Hall Of Fame - Paolo Monelli

A.c. monza 1912_ Hall of fame_ Paolo Monelli
Nome Paolo Monelli
Nazionalità italy
Data di nascita 27-01-1963
Luogo di nascita Castelnovo Monti
Stagioni nel monza 1978-1981
Presenze e reti 62(13)
Ruolo Attaccante
Altre Info

CARRIERA

Cresciuto nel Monza di fine anni '70 periodo in cui, per la prima volta nella sua storia, la squadra biancorossa si trovava a lottare per un posto in Serie A.Esordì in prima squadra appena sedicenne, nella stagione 1978-1979 al termine della quale il Monza disputò lo spareggio per la promozione in Serie A, perso a Bologna contro il Pescara per 2-0. Rimase a Monza altri due anni per un totale di 62 presenze e 13 gol con la compagine briantea. Al termine della stagione 1980-81 venne ceduto alla Fiorentina, società con la quale raggiunse l'apice della carriera. Esordì nella massima serie il 4 ottobre 1981 in Catanzaro-Fiorentina 0-2 sotto la guida di De Sisti. In quella stagione a Firenze arrivarono Ciccio Graziani, Pecci, Cuccureddu, l'altra grande promessa Massaro e Vierchowod. La stagione 1983-84 è stata la più prolifica in fatto di reti: 12 in 29 presenze. Rimase in viola fino alla stagione 1986-87 con una parentesi nell'Ascoli nella stagione 1982-83. Celebre un suo gol segnato, quasi allo scadere, da centrocampo sull'uscita di Garella in Fiorentina-Napoli 3-1 del 4 gennaio 1987. Nel 1987 scese di categoria, in Serie B, trasferendosi alla Lazio, con la quale disputò un buonissimo campionato : con 13 reti risultò il capocannoniere della squadra biancoceleste.
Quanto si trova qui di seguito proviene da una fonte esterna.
(* ===== verification/LuaGCKeep.v ===== *)
(** LuaGCKeep: what a step of the collector (singlestep() of lgc.c) does to the contents of the
    objects that it keeps: only entries of weak tables, keys without a value, unused slots of
    stacks, and upvalues of dead threads change. *)

From Corelib Require Import ssreflect.
From stdpp Require Import base list gmap numbers strings.
From Stdlib Require Import ZArith Lia.
From S2P Require Import Prelude LuaHeap LuaGC LuaGCMark LuaGCInv LuaGCTri LuaGCAtomic LuaGCPhase LuaGCSweep LuaGCStep LuaState LuaGCOpen LuaGCSafe LuaGCFlaws.

Implicit Type g : global_State.

(** ** Contents *)

Definition weak_bits (x : GCObject) : bool := bit3 (marked x) || bit4 (marked x).

(** A key without a value may become dead. *)
Definition same_entry (n n' : gckey * gcvalue) : Prop := n' = n \/ n.2 = VNil /\ n' = removeentry n.
(** An entry of a weak table may be removed. *)
Definition less_entry (n n' : gckey * gcvalue) : Prop := same_entry n n' \/ n' = removeentry (n.1, VNil).
Definition less_value (v v' : gcvalue) : Prop := v' = v \/ v' = VNil.

Definition content (x x' : GCObject) : Prop :=
  match body x, body x' with
  | BTable m a ns, BTable m' a' ns' =>
      m' = m /\ Forall2 less_value a a' /\ Forall2 less_entry ns ns' /\ (weak_bits x' = false -> a' = a /\ Forall2 same_entry ns ns') /\ (weak_bits x = true -> weak_bits x' = true)
  | BThread gt st top cis ups, BThread gt' st' top' cis' ups' => gt' = gt /\ length st' = length st /\ take top st' = take top st /\ top' = top /\ cis' = cis /\ ups' = ups
  | b, b' => b' = b
  end.
Lemma rehash_strings_buckets os t g t' : rehash_strings os t g = Ok t' ->
  length t' = length t /\ forall i l o, t' !! i = Some l -> o ∈ l -> (exists l0, t !! i = Some l0 /\ o ∈ l0) \/ exists s, string_of g o = Ok s /\ strbucket (luaS_hash s) (length t) = i.
Proof.
  revert t. induction os as [|p os IH]; intros t; [intros [= <-]; split; [done|]; intros i l o Hi Ho; left; by exists l|]. cbn [rehash_strings]. intros H. bind_inv H.
  destruct (t !! strbucket (luaS_hash r) (length t)) as [l0|] eqn:Hl0; [|done]. apply IH in H as [Hlen Hin]. rw length_insert in Hlen. split; [done|]. intros i l o Hi Ho.
  destruct (Hin i l o Hi Ho) as [(l1 & Hl1 & Ho1)|(s & Hs & Hb)]; [|by right; exists s; rw length_insert in Hb].
  apply list_lookup_insert_Some in Hl1 as [(<- & <- & _)|[_ Hl1]]; [|by left; exists l1]. apply elem_of_cons in Ho1 as [->|Ho1]; [by right; exists r|by left; exists l0].
Qed.

Lemma resize_interned g n g' : luaS_resize g n = Ok g' -> interned g -> interned g'.
Proof.
  rw /luaS_resize. destruct (decide _); [by intros [= <-]|]. intros H [HB HU]. bind_inv H. injection H as <-. apply rehash_strings_buckets in Hr as [Hlen Hin]. split; [|done]. simpl.
  intros i l o x s Hi Ho Hx Hb. rw Hlen. destruct (Hin i l o Hi Ho) as [(l0 & Hl0 & Ho0)|(s' & Hs & <-)].
  - apply lookup_replicate in Hl0 as [-> _]. by apply elem_of_nil in Ho0.
  - rw /string_of (get_eq _ _ _ Hx) Ok_bind Hb in Hs. by injection Hs as ->.
Qed.
Definition barWidth : Q := 6.
Definition gap : Q := 2.
Definition maxBarHeight : Q := 150.
Definition visualizerX : Q := 50.
Definition visualizerY : Q := HEIGHT - 50.
Definition barsToDraw : nat := 40.

(** [dataArray[i] / 255 * maxBarHeight] *)
Definition barHeight (dataArray : list Z) (i : Z) : number :=
  let value := array_get dataArray i in
  let percent := ndiv (ToNumber value) (Num 255) in
  nmul percent (Num maxBarHeight).

(** The body of the loop of lines 150-163. *)
Definition drawBar (dataArray : list Z) (i : Z) : Draw unit :=
  let height := barHeight dataArray i in
  let x := visualizerX + inject_Z i * (barWidth + gap) in
  let y := nsub (Num visualizerY) height in
  emit BeginPath ;;
  emit (RoundRect x y barWidth height 4) ;;
  emit Fill.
Si presentò al suo nuovo pubblico trasformando un calcio di rigore alla prima giornata in Lazio-Sambenedettese 2-0 del 13 settembre 1987. Siglò la sua unica doppietta in biancoceleste nell’ultima domenica di campionato in Lazio–Taranto 3-1 del 19 giugno 1988, giorno in cui le aquile ritornarono in Serie A. Vanta 42 presenze e 14 reti in biancoceleste (37 presenze in campionato con 13 reti e 5 presenze in Coppa Italia con 1 rete). Al termine della stagione si trasferì al Bari. Le cronache dell'epoca riportano che la sua cessione fu all'origine del litigio tra l'allora presidente Calleri e l'allenatore Fascetti. Litigio che fu alla base dell'allontanamento del tecnico da parte della presidenza laziale. Rimase nel capoluogo pugliese per due campionati. Al termine del primo conquistò la promozione in Serie A contribuendo con 10 reti in 36 presenze. Ha concluso la sua carriera giocando con le maglie di Pescara, Vicenza, Nola, Crevalcore, Palazzolo e Canzese. Complessivamente vanta 167 presenze in Serie A, 150 in Serie B e 65 in Serie C.

Nazionale

Ha collezionato 16 convocazioni e 15 presenze con la Nazionale Italiana Under-21 segnando 4 reti.